The more I have unraveled this conundrum the more amazed and scared I have been. How do I live in the world when I can’t always engage with colour? ‘I must find solutions’ has been my constant thinking. I can dress according to the light and eat food according to the light. This has helped a lot. Then I have sorted out cupboards and drawers and nearly exhausted Ikea’s supply of Sockerbit white boxes! If I can’t see it, my heart can’t grieve over it! And finally we are neutralising our house and not leaving one stone unturned. I am even replacing 32 sockets (well, someone is!) with sockets that have no red on the switches. Our home isn’t going to be bland though.
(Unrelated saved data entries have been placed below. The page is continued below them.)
Lemma enqueued_policy url depth parent now b queue r b' queue' : enqueued env url depth parent now b queue r b' queue' ->
  b_config b = c -> Forall (in_policy env c) queue -> Forall (in_policy env c) queue'.
Proof.
  destruct 1 as [canonical queue' (Hc & Hd & _) item ->| |]; intros Hcfg Hq; [|done..]. constructor; [|done]. subst c. by split; [|exists url].
Qed.

Lemma enqueue_grows url depth parent now (s : State) x f :
  fl_enqueue ops url depth parent now (ru_frontier s) = (Ok x, f) -> grows s (with_frontier f s).
Proof.
  intros H [Hi Hc Hq Hf Hb]. destruct (fl_enqueue_law _ _ _ _ _ _ _ Hi H) as [Hi' He].
  destruct (enqueued_same _ _ _ _ _ _ _ _ _ He) as (Ec & Ef & En & El & Ed). pose proof (enqueued_policy _ _ _ _ _ _ _ _ _ He Hc Hq).
  split_and!; [|unfold pages; simpl; congruence|done|done]. split; simpl; try congruence. intros u. rewrite Ef, Ed. apply Hf.
Qed.

Lemma hints_grow add hints (s : State) f : fl_add_hints ops = Some add -> add hints (ru_frontier s) = (Ok tt, f) -> grows s (with_frontier f s).
Proof.
  intros Ha H [Hi Hc Hq Hf Hb]. destruct (fl_hints_law _ _ _ _ _ Ha Hi H) as (Eb & Eq & Hi').
  split_and!; [|unfold pages; simpl; congruence|done|done]. split; simpl; rewrite ?Eb; auto. by rewrite Eq.
Qed.

(** Assignments of other attributes. *)
Lemma object_grows (s s' : State) : ru_frontier s' = ru_frontier s -> pages s' = pages s -> (tallied s -> tallied s') ->
  ob_replan_done (ru_observing s') = ob_replan_done (ru_observing s) -> grows s s'.
Proof. intros Ef Ep Ht Er Hs. rewrite Ef, Er. by split_and!. Qed.
End Kept.
#[export] Existing Instance grows_preorder.

Section Run.
Context (env : NetEnv) (sha256_hexdigest : string -> string) (first_random : Z -> float).
Context (float_of_str : string -> option float) (parsedate : string -> option Z).
Context (html_tokens : string -> option (list HtmlToken)) (fromstring : list Byte.byte -> option Element).
Context {F Permit Value E : Type} (ops : FrontierOps F) `{FL : !FrontierLaws env ops}.
Context (P : RunnerPorts Permit Value E) `{L : !RunnerLaws P} (cfg : RunnerConfig) (c : FrontierConfig).
#[local] Abbreviation State := (RunnerState F Value).
#[local] Abbreviation Mr A := (M (State * E) A).
#[local] Abbreviation spec := (rn_spec cfg).
#[local] Abbreviation grows := (grows env ops c).
#[local] Abbreviation running := (running env ops c).
#[local] Abbreviation emits := (emits (L := State) (calls (P := P))).
#[local] Abbreviation still := (still (L := State) (calls (P := P))).
(** ** What the model shows of the code *)

(** The redacted URL need not be a URL: a path that contains a marker, such as
    [password], is redacted to [[REDACTED]], which a use record refuses. The
    request has been sent with the credential then, and leaves neither a
    record nor an event of its own in the log. *)
Lemma redacted_path_leaves_no_record :
  let url := "https://api.example.com/v1/reset-password" in
  _redact_url offline url = "[REDACTED]" /\
  w_sent (SessionDemo.ask url).2 = [(url, "Bearer s3cret-a")] /\ w_uses (SessionDemo.ask url).2 = [] /\
  is_ok (SessionDemo.ask url).1 = false /\ map le_event (w_log (SessionDemo.ask url).2) = ["credential_audit_correlation"].
Proof. by vm_compute. Qed.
I still need the colours of wood and a few paintings but I need a lot of white – as long as it is the right white – and I can’t see blue, green or grey in it and my son can’t see red in it!
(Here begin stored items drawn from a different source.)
Record Anchor := { an_id : string; an_selector : option string; an_excerpt : string; an_screenshot_region_ref : option Ref }.
Definition validate_anchor (a : Anchor) : res Anchor :=
  do? ensure_non_blank ValidationError "anchor.id" (an_id a) in
  do? guard (non_blank (an_excerpt a)) (ValidationError "anchor excerpt must be non-blank") in
  do? guard (absent (an_selector a) || nonblank_opt (an_selector a))
        (ValidationError "anchor selector must be non-blank when present (use None to omit)") in
  Ok a.

Record ProviderRequest := {
  rq_id : string;
  rq_run_ref : Ref;
  rq_model_name : string;
  rq_messages : list Message;
  rq_tools : list ToolSpec;
  rq_response_format : ResponseFormat;
  rq_max_output_tokens : Z;
  rq_temperature : float;
  rq_anchors : list Anchor }.
Definition validate_request (r : ProviderRequest) : res ProviderRequest :=
  do? ensure_non_blank ValidationError "provider request id" (rq_id r) in
  do? ensure_non_blank ValidationError "provider request run_ref" (rq_run_ref r) in
  do? ensure_non_blank ValidationError "provider request model_name" (rq_model_name r) in
  do? guard (1 <=? rq_max_output_tokens r) (ValidationError "max_output_tokens must be positive") in
  do? guard (isfinite (rq_temperature r)) (ValidationError "temperature must be a finite number") in
  do? guard (PrimFloat.leb 0 (rq_temperature r) && PrimFloat.leb (rq_temperature r) 2) (ValidationError "temperature must be in [0.0, 2.0]") in
  do? guard (truthy_list (rq_messages r)) (ValidationError "provider request requires at least one message") in
  do? guard (bool_decide (NoDup (map an_id (rq_anchors r)))) (ValidationError "anchor IDs must be unique within a provider request") in
  Ok r.

Record ProviderResponse := {
  rs_id : string;
  rs_request_ref : Ref;
  rs_text : string;
  rs_usage : TokenUsage;
  rs_finish_reason : ProviderFinishReason;
  rs_parsed_output : option (dict string JsonValue);
  rs_raw_response_ref : option Ref;
  rs_tool_calls : list ToolCall }.
(** The finish reasons with which no structured output goes. *)
Definition unparsed (r : ProviderFinishReason) : bool := bool_decide (r ∈ [CONTENT_FILTER; ERROR; LENGTH]).
Definition validate_response (r : ProviderResponse) : res ProviderResponse :=
  do? ensure_non_blank ValidationError "provider response id" (rs_id r) in
  do? ensure_non_blank ValidationError "provider response request_ref" (rs_request_ref r) in
  do? guard (negb (bool_decide (rs_finish_reason r = STOP) && negb (truthy_str (strip (rs_text r)))))
        (ValidationError "provider response text must be non-empty (and not whitespace-only) when finish_reason is STOP") in
  do? (if truthy_list (rs_tool_calls r) then
         do? guard (bool_decide (rs_finish_reason r = TOOL_CALL)) (ValidationError "tool_calls populated; expected TOOL_CALL") in
         guard (bool_decide (NoDup (map tc_id (rs_tool_calls r)))) (ValidationError "tool_calls ids must be unique within a response")
       else Ok tt) in
  do? (if rs_parsed_output r is Some _ then
         do? guard (negb (unparsed (rs_finish_reason r))) (ValidationError "parsed_output is not meaningful when finish_reason is this") in
         guard (truthy_str (strip (rs_text r)) || nonblank_opt (rs_raw_response_ref r))
           (ValidationError "parsed_output requires either non-blank text or a non-blank raw_response_ref as provenance")
       else Ok tt) in
  Ok r.

(** ** Errors *)

(** [classify_provider_error]; the two policy errors carry no fields here. *)
Definition classify_provider_error (status_code : Z) (error_code : string) (request_id : option string) : exn :=
  let error class := ModelProviderError class status_code error_code request_id in
  default (error ProviderAdapterFailure) (dict_get
    [("AUTH_FAILED", error ProviderAuthFailed); ("RATE_LIMITED", error ProviderRateLimited); ("SERVER_ERROR", error ProviderServerError);
     ("BAD_REQUEST", error ProviderBadRequest); ("NOT_FOUND", error ProviderNotFound); ("ADAPTER_FAILURE", error ProviderAdapterFailure);
     ("TOKEN_BUDGET_EXCEEDED", TokenBudgetExceeded); ("STRUCTURED_OUTPUT_VIOLATION", StructuredOutputViolation)] error_code).

Definition classify_provider_status (status : Z) : string :=
  if bool_decide (status ∈ [401; 403]) then "AUTH_FAILED"
  else if status =? 429 then "RATE_LIMITED"
  else if status =? 404 then "NOT_FOUND"
  else if bool_decide (status ∈ [400; 422]) then "BAD_REQUEST"
  else if (500 <=? status) && (status <? 600) then "SERVER_ERROR"
  else "ADAPTER_FAILURE".

(** [ProviderAdapterFailure(status_code=status, error_code="ADAPTER_FAILURE", request_id=None)] *)
Definition adapter_failure (status : Z) : exn := ModelProviderError ProviderAdapterFailure status "ADAPTER_FAILURE" None.

(** ** The ports *)

(** An answer of httpx: the headers by lowercase name, the body in full. *)
Record HttpResponse := { hr_status_code : Z; hr_headers : dict string string; hr_content : string }.
Definition is_success (r : HttpResponse) : bool := (200 <=? hr_status_code r) && (hr_status_code r <=? 299).

(** The classes of [httpx.HTTPError], those that are retried apart. *)
Inductive HttpxError := ConnectError | ConnectTimeout | ReadTimeout | PoolTimeout | OtherHTTPError (class : string).

Class ProviderPorts (E : Type) := {
  post : string -> JsonValue -> list (string * string) -> M E (HttpResponse + HttpxError);
  sleep : float -> M E unit;
  jitter : M E float;
  utc_now : M E Z;
  utc_clock : M E clock_value;
  write_artifact : string -> list (string * JsonValue) -> M E Ref }.

(** ** What the two adapters share *)

Definition _coerce_non_negative_int (value : JsonValue) : option Z :=
  match value with JInt n => if n <? 0 then None else Some n | _ => None end.
Definition _coerce_optional_subtotal (value : JsonValue) : Z := default 0 (_coerce_non_negative_int value).

(** [request_id] of the headers, when it is there and not empty. *)
Definition _request_id_from (header : string) (headers : dict string string) : option string :=
  match dict_get headers header with Some value => if truthy_str value then Some value else None | None => None end.

Definition _is_retryable_transport (exc : HttpxError) : bool := if exc is OtherHTTPError _ then false else true.

(** What a provider has of its own. *)
Record Provider := {
  pv_artifact_name : string;
  pv_fallback_prefix : string;
  pv_request_id_header : string;
  pv_retryable_statuses : list Z;
  pv_headers : string -> list (string * string);
  pv_request_body : ProviderRequest -> res JsonValue;
  pv_output_text : dict string JsonValue -> res string;
  pv_usage : dict string JsonValue -> res TokenUsage;
  pv_finish_reason : dict string JsonValue -> ProviderFinishReason }.

(** The attributes that the constructor fixes, and those that a call sets. *)
Record ProviderConfig := {
  cf_api_key : string;
  cf_endpoint : string;
  cf_max_attempts : Z;
  cf_artifact_store : bool;
  cf_persistence_policy : ProviderArtifactPersistencePolicy }.
Record Stash := { st_last_raw_bytes : string; st_last_response_headers : dict string string }.
Definition no_stash : Stash := {| st_last_raw_bytes := ""; st_last_response_headers := [] |}.

Inductive RuntimeMode := FIXTURE | PRODUCTION.
Inductive Transport := MockTransport | HTTPTransport | OtherTransport.

(** [__init__]: the configuration and the transport of its client. *)
Definition new_provider (runtime_mode : option RuntimeMode) (current_mode : res RuntimeMode) (transport : option Transport) (cfg : ProviderConfig)
    : res (ProviderConfig * Transport) :=
  let? effective_mode := (if runtime_mode is Some mode then Ok mode else current_mode) in
  do? guard (non_blank (cf_api_key cfg)) (ValueError "requires a non-blank api_key") in
  do? guard (1 <=? cf_max_attempts cfg) (ValueError "max_attempts must be >= 1") in
  match effective_mode, transport with
  | FIXTURE, None => Raise (ValueError "in FIXTURE mode requires an explicit httpx.MockTransport")
  | FIXTURE, Some MockTransport => Ok (cfg, MockTransport)
  | FIXTURE, Some _ => Raise (ValueError "in FIXTURE mode only accepts httpx.MockTransport")
  | PRODUCTION, None => Ok (cfg, HTTPTransport)
  | PRODUCTION, Some transport => Ok (cfg, transport)
  end.

Definition _SUPPORTED_CAPABILITIES : list ModelCapability := [].
Definition supports (capability : ModelCapability) : bool := bool_decide (capability ∈ _SUPPORTED_CAPABILITIES).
We don’t yet know how all of this will change our lives but every time something dark leaves our house and this week it was fourteen 60’s brown doors (!) I see my son look a little lighter and I feel a little lighter too. I used to find solace in a lot of colour and pattern. I thought I found it comforting but how wrong was I?

Comfort comes from being in the ‘right’ place with the ‘right’ things and the ‘right’ people. Transforming our home is going to be a big change but I think I am happy to relinquish the clutter and be laid bare!

Highly Sensitive People – An Appearance of Anxiety – A Confession!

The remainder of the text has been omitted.